* _Records for processing_
Definition phase (w : Watch) (e : Env) : option Phase :=
  match onces e !! startOnce w, Running w with
  | Some false, false => Some Created
  | Some true, true => Some Started
  | Some true, false => Some Stopped
  | _, _ => None
  end.

(** The heap a pass of the timer loop leaves, when it leaves one. *)
Definition pass_env (p : Pass) : option Env :=
  match p with
  | Looping e | Exited e | Sleeping e | Stalled e => Some e
  | Crashed _ => None
  end.

(** The passes of a schedule whose timer has fired. *)
Fixpoint ticks (sched : list (bool * nat)) : nat :=
  match sched with
  | [] => 0
  | (fired, _) :: rest => (if fired then 1 else 0) + ticks rest
  end.
End watch.

(** ** package algorand *)

Module algorand.
Local Open Scope string_scope.

(** [type Algorand struct {}]: the adapter keeps no field. *)
Inductive Algorand : Type := mkAlgorand.

Definition DefaultAlgorandPath : string := "./internal/pkg/global/algorand.yml".

Definition NewAlgorand : Algorand * option fingerprint.error := (mkAlgorand, None).

Definition IsConfigured (a : Algorand) : Outcome bool :=
  Panicked "implement me!".

Definition Discover (a : Algorand) : Outcome (option fingerprint.error) :=
  Panicked "implement me!".

Definition ResetConfig (a : Algorand) : Outcome (option fingerprint.error) :=
  Panicked "implement me!".

Definition Hello (a : Algorand) : string := "Algorand".

Definition ContainerRegex (a : Algorand) : list string := [].

Definition NodeLogPath (a : Algorand) : Outcome string :=
  Panicked "implement me!".
End algorand.

(** ** package global: the stream registry *)

Module global.
(** A [Stream] value is a sink, known by its identity; the registry only
    ever calls its [Start]. *)
Definition Stream : Type := nat.

Record StreamRegisterer : Type := { streams : list Stream }.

* _Problem requirements_
Return the full listing, character for character.

* _Output of the task_
Definition phase (w : Watch) (e : Env) : option Phase :=
  match onces e !! startOnce w, Running w with
  | Some false, false => Some Created
  | Some true, true => Some Started
  | Some true, false => Some Stopped
  | _, _ => None
  end.

(** The heap a pass of the timer loop leaves, when it leaves one. *)
Definition pass_env (p : Pass) : option Env :=
  match p with
  | Looping e | Exited e | Sleeping e | Stalled e => Some e
  | Crashed _ => None
  end.

(** The passes of a schedule whose timer has fired. *)
Fixpoint ticks (sched : list (bool * nat)) : nat :=
  match sched with
  | [] => 0
  | (fired, _) :: rest => (if fired then 1 else 0) + ticks rest
  end.
End watch.

(** ** package algorand *)

Module algorand.
Local Open Scope string_scope.

(** [type Algorand struct {}]: the adapter keeps no field. *)
Inductive Algorand : Type := mkAlgorand.

Definition DefaultAlgorandPath : string := "./internal/pkg/global/algorand.yml".

Definition NewAlgorand : Algorand * option fingerprint.error := (mkAlgorand, None).

Definition IsConfigured (a : Algorand) : Outcome bool :=
  Panicked "implement me!".

Definition Discover (a : Algorand) : Outcome (option fingerprint.error) :=
  Panicked "implement me!".

Definition ResetConfig (a : Algorand) : Outcome (option fingerprint.error) :=
  Panicked "implement me!".

Definition Hello (a : Algorand) : string := "Algorand".

Definition ContainerRegex (a : Algorand) : list string := [].

Definition NodeLogPath (a : Algorand) : Outcome string :=
  Panicked "implement me!".
End algorand.

(** ** package global: the stream registry *)

Module global.
(** A [Stream] value is a sink, known by its identity; the registry only
    ever calls its [Start]. *)
Definition Stream : Type := nat.

Record StreamRegisterer : Type := { streams : list Stream }.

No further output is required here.